## Stored data
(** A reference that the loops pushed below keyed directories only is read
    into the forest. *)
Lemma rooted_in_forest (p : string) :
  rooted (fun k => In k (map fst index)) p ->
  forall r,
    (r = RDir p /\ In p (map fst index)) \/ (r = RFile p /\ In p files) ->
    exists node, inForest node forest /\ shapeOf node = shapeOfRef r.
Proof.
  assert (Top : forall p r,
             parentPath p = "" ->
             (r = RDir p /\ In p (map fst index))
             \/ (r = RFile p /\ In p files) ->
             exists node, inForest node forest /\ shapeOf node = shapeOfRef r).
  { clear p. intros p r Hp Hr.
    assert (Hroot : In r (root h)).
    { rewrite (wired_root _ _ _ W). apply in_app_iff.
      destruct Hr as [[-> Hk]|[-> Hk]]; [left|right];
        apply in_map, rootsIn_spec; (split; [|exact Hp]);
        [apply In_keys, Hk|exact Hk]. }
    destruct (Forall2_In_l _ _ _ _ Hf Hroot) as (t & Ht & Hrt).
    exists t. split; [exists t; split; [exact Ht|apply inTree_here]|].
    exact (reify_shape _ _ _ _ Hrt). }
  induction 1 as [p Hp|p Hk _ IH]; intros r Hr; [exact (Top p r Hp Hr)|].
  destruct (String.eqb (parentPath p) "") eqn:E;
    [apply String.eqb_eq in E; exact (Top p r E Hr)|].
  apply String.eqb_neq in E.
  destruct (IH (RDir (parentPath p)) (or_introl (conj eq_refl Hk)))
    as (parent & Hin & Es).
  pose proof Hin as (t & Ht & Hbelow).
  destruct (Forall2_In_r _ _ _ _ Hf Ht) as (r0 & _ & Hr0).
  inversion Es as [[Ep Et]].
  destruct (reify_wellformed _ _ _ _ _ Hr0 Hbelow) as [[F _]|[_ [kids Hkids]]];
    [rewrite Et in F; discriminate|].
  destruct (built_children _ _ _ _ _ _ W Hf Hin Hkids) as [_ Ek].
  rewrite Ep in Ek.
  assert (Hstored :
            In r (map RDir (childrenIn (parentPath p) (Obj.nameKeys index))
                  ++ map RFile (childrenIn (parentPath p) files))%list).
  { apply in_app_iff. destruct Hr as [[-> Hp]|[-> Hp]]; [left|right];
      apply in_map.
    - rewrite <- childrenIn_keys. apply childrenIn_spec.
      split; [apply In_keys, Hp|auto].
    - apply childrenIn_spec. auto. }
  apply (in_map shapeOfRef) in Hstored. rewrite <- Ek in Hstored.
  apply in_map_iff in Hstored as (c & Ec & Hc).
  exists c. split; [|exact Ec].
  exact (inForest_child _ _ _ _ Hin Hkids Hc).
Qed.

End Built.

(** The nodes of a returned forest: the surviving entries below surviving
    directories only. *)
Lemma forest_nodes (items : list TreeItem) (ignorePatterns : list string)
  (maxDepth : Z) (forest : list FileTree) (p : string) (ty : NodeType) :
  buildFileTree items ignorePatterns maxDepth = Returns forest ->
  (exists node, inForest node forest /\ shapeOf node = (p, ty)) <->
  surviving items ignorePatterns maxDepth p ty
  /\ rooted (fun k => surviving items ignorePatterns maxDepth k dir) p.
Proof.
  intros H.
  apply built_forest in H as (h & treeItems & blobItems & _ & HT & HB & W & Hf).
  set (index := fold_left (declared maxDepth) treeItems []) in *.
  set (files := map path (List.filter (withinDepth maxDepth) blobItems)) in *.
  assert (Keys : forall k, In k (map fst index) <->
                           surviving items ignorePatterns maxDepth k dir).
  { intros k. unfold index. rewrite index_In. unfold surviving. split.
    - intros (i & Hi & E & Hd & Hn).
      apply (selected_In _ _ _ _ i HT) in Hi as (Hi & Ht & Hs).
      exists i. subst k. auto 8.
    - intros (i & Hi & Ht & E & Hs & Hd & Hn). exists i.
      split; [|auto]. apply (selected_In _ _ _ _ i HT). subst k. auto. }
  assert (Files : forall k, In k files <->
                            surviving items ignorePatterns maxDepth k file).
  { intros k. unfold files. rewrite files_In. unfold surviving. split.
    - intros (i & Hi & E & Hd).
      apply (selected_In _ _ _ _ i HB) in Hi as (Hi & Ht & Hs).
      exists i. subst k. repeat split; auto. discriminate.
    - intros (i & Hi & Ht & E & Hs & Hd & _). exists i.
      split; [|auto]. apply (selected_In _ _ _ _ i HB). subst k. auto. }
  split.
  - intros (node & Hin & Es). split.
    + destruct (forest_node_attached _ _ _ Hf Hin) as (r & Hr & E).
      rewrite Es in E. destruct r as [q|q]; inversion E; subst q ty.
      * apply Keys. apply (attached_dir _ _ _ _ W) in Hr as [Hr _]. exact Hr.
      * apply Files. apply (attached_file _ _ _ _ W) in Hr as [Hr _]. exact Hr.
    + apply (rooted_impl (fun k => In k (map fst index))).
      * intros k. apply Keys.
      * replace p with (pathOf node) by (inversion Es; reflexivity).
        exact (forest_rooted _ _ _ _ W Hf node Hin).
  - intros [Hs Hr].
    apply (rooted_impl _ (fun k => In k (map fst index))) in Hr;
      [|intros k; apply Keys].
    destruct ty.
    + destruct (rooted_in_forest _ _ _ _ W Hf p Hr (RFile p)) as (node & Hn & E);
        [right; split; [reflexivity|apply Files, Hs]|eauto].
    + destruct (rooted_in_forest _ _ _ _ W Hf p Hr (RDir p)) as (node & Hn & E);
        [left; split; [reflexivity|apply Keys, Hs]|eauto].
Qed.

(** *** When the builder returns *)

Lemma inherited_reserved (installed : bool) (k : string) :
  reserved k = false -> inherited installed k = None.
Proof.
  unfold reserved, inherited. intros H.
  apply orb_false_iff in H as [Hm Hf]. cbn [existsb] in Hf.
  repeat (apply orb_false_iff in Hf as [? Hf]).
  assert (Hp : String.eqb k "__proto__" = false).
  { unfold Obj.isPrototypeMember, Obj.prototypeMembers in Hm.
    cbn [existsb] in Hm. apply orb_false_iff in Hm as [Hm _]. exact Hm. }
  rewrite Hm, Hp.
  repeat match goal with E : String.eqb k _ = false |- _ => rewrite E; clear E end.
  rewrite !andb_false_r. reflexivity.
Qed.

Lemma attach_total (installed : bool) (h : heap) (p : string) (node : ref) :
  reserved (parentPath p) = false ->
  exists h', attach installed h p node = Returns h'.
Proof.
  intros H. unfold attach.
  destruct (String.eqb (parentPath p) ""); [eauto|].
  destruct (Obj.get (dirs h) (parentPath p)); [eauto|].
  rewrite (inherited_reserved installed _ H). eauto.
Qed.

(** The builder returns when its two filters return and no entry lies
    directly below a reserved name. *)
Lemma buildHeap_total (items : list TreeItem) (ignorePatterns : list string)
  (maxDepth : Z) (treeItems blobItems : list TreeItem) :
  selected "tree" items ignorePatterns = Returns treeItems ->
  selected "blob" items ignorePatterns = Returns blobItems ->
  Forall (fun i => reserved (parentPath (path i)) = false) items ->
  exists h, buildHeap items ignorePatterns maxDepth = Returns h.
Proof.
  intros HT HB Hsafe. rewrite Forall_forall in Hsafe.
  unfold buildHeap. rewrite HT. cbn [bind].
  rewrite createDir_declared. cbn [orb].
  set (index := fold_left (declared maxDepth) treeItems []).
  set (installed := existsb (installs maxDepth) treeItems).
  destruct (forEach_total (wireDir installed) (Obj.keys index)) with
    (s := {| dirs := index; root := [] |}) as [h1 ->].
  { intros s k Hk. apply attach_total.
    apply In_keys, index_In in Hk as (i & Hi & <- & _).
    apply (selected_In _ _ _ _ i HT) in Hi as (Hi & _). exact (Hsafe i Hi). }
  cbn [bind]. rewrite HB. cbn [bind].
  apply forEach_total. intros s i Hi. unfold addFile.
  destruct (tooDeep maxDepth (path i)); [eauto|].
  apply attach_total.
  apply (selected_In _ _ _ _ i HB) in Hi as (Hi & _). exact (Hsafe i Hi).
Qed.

## Problem requirements
Your answer should consist of the lines from the line with "destruct ty." to the line with "directly below a reserved name. *)" above, repeated exactly, both ends included.

## Written response
    destruct ty.
    + destruct (rooted_in_forest _ _ _ _ W Hf p Hr (RFile p)) as (node & Hn & E);
        [right; split; [reflexivity|apply Files, Hs]|eauto].
    + destruct (rooted_in_forest _ _ _ _ W Hf p Hr (RDir p)) as (node & Hn & E);
        [left; split; [reflexivity|apply Keys, Hs]|eauto].
Qed.

(** *** When the builder returns *)

Lemma inherited_reserved (installed : bool) (k : string) :
  reserved k = false -> inherited installed k = None.
Proof.
  unfold reserved, inherited. intros H.
  apply orb_false_iff in H as [Hm Hf]. cbn [existsb] in Hf.
  repeat (apply orb_false_iff in Hf as [? Hf]).
  assert (Hp : String.eqb k "__proto__" = false).
  { unfold Obj.isPrototypeMember, Obj.prototypeMembers in Hm.
    cbn [existsb] in Hm. apply orb_false_iff in Hm as [Hm _]. exact Hm. }
  rewrite Hm, Hp.
  repeat match goal with E : String.eqb k _ = false |- _ => rewrite E; clear E end.
  rewrite !andb_false_r. reflexivity.
Qed.

Lemma attach_total (installed : bool) (h : heap) (p : string) (node : ref) :
  reserved (parentPath p) = false ->
  exists h', attach installed h p node = Returns h'.
Proof.
  intros H. unfold attach.
  destruct (String.eqb (parentPath p) ""); [eauto|].
  destruct (Obj.get (dirs h) (parentPath p)); [eauto|].
  rewrite (inherited_reserved installed _ H). eauto.
Qed.

(** The builder returns when its two filters return and no entry lies
    directly below a reserved name. *)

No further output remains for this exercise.